**PROBLEM:**
Line count for the string "VNum": state how many lines in the records below hold it, giving only the number.

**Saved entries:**
(** X18: hovering an option of the open menu moves the highlight to it,
    disabled or not, and changes nothing else; on a widget that is not
    disabled Enter then commits the hovered option. *)
Theorem hover_then_enter (w : world) (i : nat) (o : opt) :
  reachable w →
  open (w_state w) = true →
  elems (options (w_props w)) !! i = Some o →
  ∃ w1, step w (OptionMouseEnter i) = Some (w1, [])
        ∧ w_props w1 = w_props w
        ∧ w_state w1 = setHighlightedIdx (HNum (Z.of_nat i)) (w_state w)
        ∧ (disabled (w_props w) = false →
           step w1 (KeyDown Enter) = step w1 (OptionClick i)).
Proof.
  intros Hr Ho Hi. apply reachable_deps in Hr.
  pose (w1 := World (w_props w)
                    (setHighlightedIdx (HNum (Z.of_nat i)) (w_state w))
                    (w_deps w) (S (w_next w))).
  assert (Hs : step w (OptionMouseEnter i) = Some (w1, [])).
  { unfold step. rewrite Ho, Hi. simpl.
    now rewrite (commit_unchanged w
                   (setHighlightedIdx (HNum (Z.of_nat i)) (w_state w))
                   _ Hr eq_refl). }
  exists w1. split; [exact Hs|].
  split; [reflexivity|]. split; [reflexivity|].
  intros Hd. apply (step_Enter_highlighted w1 Enter i o); auto.
Qed.

Lemma hover_then_enter_witness :
  ∃ w1, step abc_second (OptionMouseEnter 2) = Some (w1, [])
        ∧ w_props w1 = w_props abc_second
        ∧ w_state w1 = setHighlightedIdx (HNum 2) (w_state abc_second)
        ∧ (disabled (w_props abc_second) = false →
           step w1 (KeyDown Enter) = step w1 (OptionClick 2)).
Proof.
  exact (hover_then_enter abc_second 2 (Opt "C" (VNum 3))
           abc_second_reachable eq_refl eq_refl).
Defined.

(** X19: an event calls the listener at most once, and only a click on an
    option or the keys Enter and Space do, on an open menu of a widget
    that is not disabled and has a listener; what the listener receives is
    the value of an option in single-select mode and the toggled array in
    multi-select mode. *)
Theorem notifications (w : world) (e : event) (w' : world)
        (out : list notification) :
  step w e = Some (w', out) →
  out = []
  ∨ ∃ o, o ∈ elems (options (w_props w))
         ∧ open (w_state w) = true
         ∧ disabled (w_props w) = false
         ∧ onChange (w_props w) = true
         ∧ ((∃ i, e = OptionClick i) ∨ e = KeyDown Enter ∨ e = KeyDown Space)
         ∧ out = [Changed
                    (if multi (w_props w)
                     then Multiple
                            (Array (w_next w)
                                   (toggle (oldVals (selectedValue (w_props w) (w_state w)))
                                           (opt_value o)))
                     else Single (opt_value o))].
Proof.
  intros Hs. apply step_state in Hs as (s' & _ & _ & Hs).
  assert (Hsel : ∀ o, o ∈ elems (options (w_props w)) →
            open (w_state w) = true →
            (s', out) = handleSelect (w_props w) (w_next w) (w_state w) o →
            out = []
            ∨ disabled (w_props w) = false ∧ onChange (w_props w) = true
              ∧ out = [Changed
                         (if multi (w_props w)
                          then Multiple
                                 (Array (w_next w)
                                        (toggle (oldVals (selectedValue (w_props w) (w_state w)))
                                                (opt_value o)))
                          else Single (opt_value o))]).
  { intros o _ _ Heq.
    assert (Hout : out = snd (handleSelect (w_props w) (w_next w) (w_state w) o))
      by now rewrite <- Heq.
    destruct (disabled (w_props w)) eqn:Hd.
    - left. rewrite Hout. unfold handleSelect. now rewrite Hd.
    - rewrite (handleSelect_notifies _ _ _ _ Hd) in Hout. unfold notify in Hout.
      destruct (onChange (w_props w)); [right|left]; auto. }
  destruct e as [|k|i|i|t|p']; simpl in Hs;
    try (left; tauto).
  - unfold handleKeyDown in Hs.
    destruct (disabled (w_props w)) eqn:Hd; [left; congruence|].
    destruct (open (w_state w)) eqn:Ho; simpl in Hs.
    + destruct k; try (left; congruence).
      * destruct (highlighted_option _ _) as [o|] eqn:Eh; [|left; congruence].
        assert (Hin : o ∈ elems (options (w_props w)))
          by (eapply highlighted_option_elem; eauto).
        destruct (Hsel o Hin eq_refl Hs) as [->|(Hd' & Hon & ->)]; [now left|].
        right. exists o. eauto 10.
      * destruct (highlighted_option _ _) as [o|] eqn:Eh; [|left; congruence].
        assert (Hin : o ∈ elems (options (w_props w)))
          by (eapply highlighted_option_elem; eauto).
        destruct (Hsel o Hin eq_refl Hs) as [->|(Hd' & Hon & ->)]; [now left|].
        right. exists o. eauto 10.
    + destruct k; left; congruence.
  - destruct (open (w_state w)) eqn:Ho; [|left; tauto].
    destruct (elems (options (w_props w)) !! i) as [o|] eqn:Ei; [|left; tauto].
    assert (Hin : o ∈ elems (options (w_props w)))
      by (eapply list_elem_of_lookup_2; eauto).
    destruct (Hsel o Hin eq_refl Hs) as [->|(Hd' & Hon & ->)]; [now left|].
    right. exists o. eauto 10.
Qed.

Lemma notifications_witness :
  ([Changed (Single (VNum 2))] : list notification) = []
  ∨ ∃ o, o ∈ elems (options (w_props abc_second))
         ∧ open (w_state abc_second) = true
         ∧ disabled (w_props abc_second) = false
         ∧ onChange (w_props abc_second) = true
         ∧ ((∃ i, KeyDown Enter = OptionClick i) ∨ KeyDown Enter = KeyDown Enter
            ∨ KeyDown Enter = KeyDown Space)
         ∧ [Changed (Single (VNum 2))]
           = [Changed
                (if multi (w_props abc_second)
                 then Multiple
                        (Array (w_next abc_second)
                               (toggle (oldVals (selectedValue (w_props abc_second)
                                                               (w_state abc_second)))
                                       (opt_value o)))
                 else Single (opt_value o))].
Proof.
  apply (notifications abc_second (KeyDown Enter)
           (World abc_props (State false (HNum (-1)) (Single (VNum 2)))
                  (Deps false (Single (VNum 2)) false 0%nat) 5%nat)).
  vm_compute. reflexivity.
Defined.

End Commit.

(** ** Sequences of events *)

Section Sequences.

Import Dropdown.
Open Scope Z_scope.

**ANSWER AREA:**
5